Marc Chagall (1887-1985)

Le Peintre

細節
Marc Chagall (1887-1985)
Le Peintre
signed and dated 'Marc Chagall 941-942' (lower right)
pencil, pastel, watercolour and gouache on paper
15 x 22¼in. (38.1 x 56.5cm.)
Executed in America in 1941-1942
出版
F. Meyer, Marc Chagall, London, 1964, p.435, no.689 (illustrated).

拍品專文

One of the major motifs of 1939-40, which since then reappears again and again is the self-portrait at the easel...The painter's dual face seems to express the ambivalence of artistic creation, at once inner vision and outer realization, deliberate action and casual inactivity. This ambivalence reappears in another shape in the motifs of a gouache heightened with pastel of 1940 (cf.cat.688). Here the angel is urgently exhorting the painter, who is apparently anxious to elude the "order"; on the canvas a cow, its head stretched skyward, calls the name "Chagall" as though the picture that thus bears witness to the painter and renders itself independent of him.
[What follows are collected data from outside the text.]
(** * MarabouNetwork: the symbolic constraint model, its compilation into an
      input query, point evaluation and the local-robustness search.

    Shallow embedding of [maraboupy/MarabouNetwork.py].  Python integers are
    [Z], Python floats are IEEE binary64 ([PrimFloat.float]), dictionaries are
    [gmap], Python sets are [gset], numpy arrays are a shape together with the
    row-major data.  Methods that mutate [self] or call the solver are written
    in a state-and-exception monad over a [World] holding the network object
    and the log of queries handed to the solver. *)

From stdpp Require Import gmap strings list fin_maps.
From Stdlib Require Import ZArith Lia Floats.

(** ** Exceptions and results *)

Inductive exn : Type :=
| AssertionError
| NotImplementedError
| RuntimeError
| IndexError
| KeyError
| TypeError
| ValueError
| UnboundLocalError.

Inductive res (A : Type) : Type :=
| Ok (a : A)
| Raise (e : exn).
Arguments Ok {A} a.
Arguments Raise {A} e.

Definition rbind {A B : Type} (m : res A) (k : A → res B) : res B :=
  match m with
  | Ok a => k a
  | Raise e => Raise e
  end.

Notation "'let?' x := m 'in' k" := (rbind m (λ x, k))
  (at level 10, x pattern, m at level 100, k at level 200).

Definition assert (b : bool) : res unit :=
  if b then Ok tt else Raise AssertionError.

Definition is_ok {A : Type} (r : res A) : bool :=
  match r with Ok _ => true | Raise _ => false end.

(** [for x in l: body(x)] where the body only checks (raises or not). *)
Fixpoint for_each {A : Type} (body : A → res unit) (l : list A) : res unit :=
  match l with
  | [] => Ok tt
  | x :: l' => let? _ := body x in for_each body l'
  end.

(** A list comprehension whose element expression may raise. *)
Fixpoint map_res {A B : Type} (f : A → res B) (l : list A) : res (list B) :=
  match l with
  | [] => Ok []
  | x :: l' => let? y := f x in let? ys := map_res f l' in Ok (y :: ys)
  end.

(** ** numpy arrays *)

Module Np.

Record ndarray (A : Type) : Type := NdArray {
  shape : list nat;
  data : list A
}.
Arguments NdArray {A} shape data.
Arguments shape {A} _.
Arguments data {A} _.

Definition prod_shape (sh : list nat) : nat := foldr Nat.mul 1%nat sh.

(** [a.flatten()]: the elements in row-major order. *)
Definition flatten {A : Type} (a : ndarray A) : list A := data a.

(** [a.size] *)
Definition size {A : Type} (a : ndarray A) : nat := prod_shape (shape a).

(** [len(a)]: the first dimension; a 0-d array or numpy scalar has none. *)
Definition len {A : Type} (a : ndarray A) : res nat :=
  match shape a with
  | [] => Raise TypeError
  | d :: _ => Ok d
  end.

(** [a[j]] for [0 <= j]: the [j]-th sub-array along the first axis.  The
    element of a 1-d array is a numpy scalar, kept as a 0-d array. *)
Definition getitem {A : Type} (a : ndarray A) (j : nat) : res (ndarray A) :=
  match shape a with
  | [] => Raise IndexError
  | d :: sh =>
      if decide (j < d)%nat
      then Ok (NdArray sh (take (prod_shape sh) (drop (j * prod_shape sh) (data a))))
      else Raise IndexError
  end.

(** [a.item(i)] *)
Definition item {A : Type} (a : ndarray A) (i : nat) : res A :=
  match data a !! i with
  | Some x => Ok x
  | None => Raise IndexError
  end.

(** Using an array where Python needs a plain number (a hashable set
    element, an integer to add to): only a 0-d value qualifies. *)
Definition as_scalar {A : Type} (a : ndarray A) : res A :=
  match shape a, data a with
  | [], [x] => Ok x
  | _, _ => Raise TypeError
  end.

(** [a.reshape(sh)] on data that already has the right number of elements. *)
Definition reshape {A : Type} (sh : list nat) (l : list A) : ndarray A :=
  NdArray sh l.

End Np.

Abbreviation ndarray := Np.ndarray.
Abbreviation NdArray := Np.NdArray.

(** ** Equations ([MarabouUtils.Equation]) *)

Inductive EqType : Type := EQ | GE | LE.

Record Equation : Type := mkEquation {
  EquationType : EqType;
  addendList : list (float * Z);
  scalar : float
}.

(** ** The symbolic model *)

(** What [type(self.inputVars)] and [type(self.outputVars)] can be: a list
    of arrays (as [clear] leaves them), one numpy array (the record then
    lists its sub-arrays along the first axis, which is what indexing and
    iterating it give), or another sequence type such as a tuple. *)
Inductive VarsType : Type := PyList | PyNdarray | PyOther.

Record MarabouNetwork : Type := mkNetwork {
  numVars : Z;
  equList : list Equation;
  additionalEquList : list Equation;
  reluList : list (Z * Z);
  leakyReluList : list (Z * Z * float);
  sigmoidList : list (Z * Z);
  maxList : list (gset Z * Z);
  softmaxList : list (list Z * list Z);
  bilinearList : list (Z * Z * Z);
  absList : list (Z * Z);
  signList : list (Z * Z);
  disjunctionList : list (list (list Equation));
  lowerBounds : gmap Z float;
  upperBounds : gmap Z float;
  inputVars : list (ndarray Z);
  outputVars : list (ndarray Z);
  inputVarsType : VarsType;
  outputVarsType : VarsType
}.

(** [clear()]: the empty network. *)
Definition empty_network : MarabouNetwork :=
  mkNetwork 0 [] [] [] [] [] [] [] [] [] [] [] ∅ ∅ [] [] PyList PyList.

Section Setters.
Variable self : MarabouNetwork.
(** The escalated warnings of the progressive engine never contradict its
    basic tiers: "very acidic" comes with "acidic", "strongly alkaline"
    with "alkaline", "extremely dry" with "dry", the root-rot warning with
    "wet", severe cold stress with the low-temperature message, heat stress
    with the high-temperature message, the pest warning with "wet" or the
    high-temperature message; the nutrient warning appears exactly when
    the pH is not reported good, and the crop-suitability message only
    together with the good pH and the healthy moisture messages. *)
Theorem ruleEngine_warnings_match_tiers (ph moisture temperature : jsv) :
  let r := ruleEngine ph moisture temperature in
  (In VERY_ACIDIC r -> In ACIDIC r) /\
  (In STRONGLY_ALKALINE r -> In ALKALINE r) /\
  (In EXTREMELY_DRY r -> In DRY r) /\
  (In ROOT_ROT r -> In WET r) /\
  (In COLD_STRESS r -> In TEMP_LOW r) /\
  (In HEAT_STRESS r -> In TEMP_HIGH r) /\
  (In PEST r -> In WET r \/ In TEMP_HIGH r) /\
  (In NUTRIENT r <-> ~ In PH_GOOD r) /\
  (In CROPS r -> In PH_GOOD r /\ In MOISTURE_GOOD r).
Proof.
  intro r. subst r.
  repeat split; coherence.
Qed.





End EngineExtras.

(* ================================================================= *)
(** * Further properties of the handlers *)

Lemma lower_char_idem (c : ascii) : lower_char (lower_char c) = lower_char c.
Proof.
  destruct c as [b0 b1 b2 b3 b4 b5 b6 b7].
  destruct b0, b1, b2, b3, b4, b5, b6, b7; vm_compute; reflexivity.
Qed.

Lemma is_js_space_lower (c : ascii) : is_js_space (lower_char c) = is_js_space c.
Proof.
  destruct c as [b0 b1 b2 b3 b4 b5 b6 b7].
  destruct b0, b1, b2, b3, b4, b5, b6, b7; vm_compute; reflexivity.
Qed.

Lemma drop_spaces_map_lower (l : list ascii) :
  drop_spaces (map lower_char l) = map lower_char (drop_spaces l).
Proof.
  induction l as [|c l IH]; [reflexivity|].
  simpl. rewrite is_js_space_lower. destruct (is_js_space c); [exact IH|reflexivity].
Qed.

Lemma drop_spaces_fix (l : list ascii) :
  (forall c r, l = c :: r -> is_js_space c = false) -> drop_spaces l = l.
Proof.
  destruct l as [|c r]; [reflexivity|].
  intro H. simpl. rewrite (H c r eq_refl). reflexivity.
Qed.

Lemma drop_spaces_head (l : list ascii) :
  forall c r, drop_spaces l = c :: r -> is_js_space c = false.
Proof.
  induction l as [|a l IH]; [discriminate|].
  simpl. destruct (is_js_space a) eqn:E; [exact IH|].
  intros c r H. injection H as <- _. exact E.
Qed.

Lemma drop_spaces_idem (l : list ascii) : drop_spaces (drop_spaces l) = drop_spaces l.
Proof. apply drop_spaces_fix, drop_spaces_head. Qed.

Lemma drop_spaces_snoc (l : list ascii) (c : ascii) :
  is_js_space c = false -> exists x, drop_spaces (l ++ [c]) = x ++ [c].
Proof.
  intro Hc. induction l as [|a l IH].
  - exists []. simpl. rewrite Hc. reflexivity.
  - simpl. destruct (is_js_space a); [exact IH|]. exists (a :: l). reflexivity.
Qed.

(** The list behind [str_trim]. *)
Lemma str_trim_list (s : string) :
  list_ascii_of_string (str_trim s) =
  rev (drop_spaces (rev (drop_spaces (list_ascii_of_string s)))).
Proof. unfold str_trim. apply list_ascii_of_string_of_list_ascii. Qed.

Lemma trim_list_idem (l : list ascii) :
  let t := fun l => rev (drop_spaces (rev (drop_spaces l))) in
  t (t l) = t l.
Proof.
  intro t. unfold t.
  assert (Hfix : drop_spaces (rev (drop_spaces (rev (drop_spaces l)))) =
                 rev (drop_spaces (rev (drop_spaces l)))).
  { apply drop_spaces_fix. intros c r E.
    destruct (drop_spaces l) as [|d x] eqn:D; [discriminate|].
    pose proof (drop_spaces_head l d x D) as Hd.
    simpl in E. destruct (drop_spaces_snoc (rev x) d Hd) as [y Hy].
    rewrite Hy, rev_app_distr in E. simpl in E. injection E as -> _. exact Hd. }
  rewrite Hfix, rev_involutive, drop_spaces_idem. reflexivity.
Qed.

Lemma str_trim_idem (s : string) : str_trim (str_trim s) = str_trim s.
Proof.
  unfold str_trim at 1. rewrite str_trim_list.
  rewrite (trim_list_idem (list_ascii_of_string s)).
  unfold str_trim. reflexivity.
Qed.

Lemma str_trim_lower (s : string) : str_trim (str_lower s) = str_lower (str_trim s).
Proof.
  unfold str_trim, str_lower.
  rewrite !list_ascii_of_string_of_list_ascii.
  rewrite drop_spaces_map_lower, <- map_rev, drop_spaces_map_lower, <- map_rev.
  reflexivity.
Qed.

Lemma str_lower_idem (s : string) : str_lower (str_lower s) = str_lower s.
Proof.
  unfold str_lower. rewrite list_ascii_of_string_of_list_ascii, map_map.
  f_equal. apply map_ext. apply lower_char_idem.
Qed.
The motif of this gouache has undergone a curious transformation in another painted at the same time. Here the painter standing before the easel in a similar posture with similar gestures has become Christ on the cross; in the easel picture the cow is replaced by an Entombment and instead of the angel, God's hands appear in the sky in a gesture of benediction. Lower down at the foot of the cross, candles burn in a candlestick and a female centaur rolls on the ground. Here Christ is no longer a suprapersonal symbol of pain mirroring man's diverse destiny. Instead he is personalized as the symbol of the intensification and deepening of the pain of every single individual, represented as the pain felt by the painter himself through his sympathy with the fate of his nation and the horrors of war, and at the same time the symbol of the pain inherent in artistic creation. In fact, since the war Chagall has always had a more intense perception of the ambivalence of creation as such. Though it brings joy and satisfaction it always involves dedication and self-sacrifice.' (Meyer, op.cit. p.435).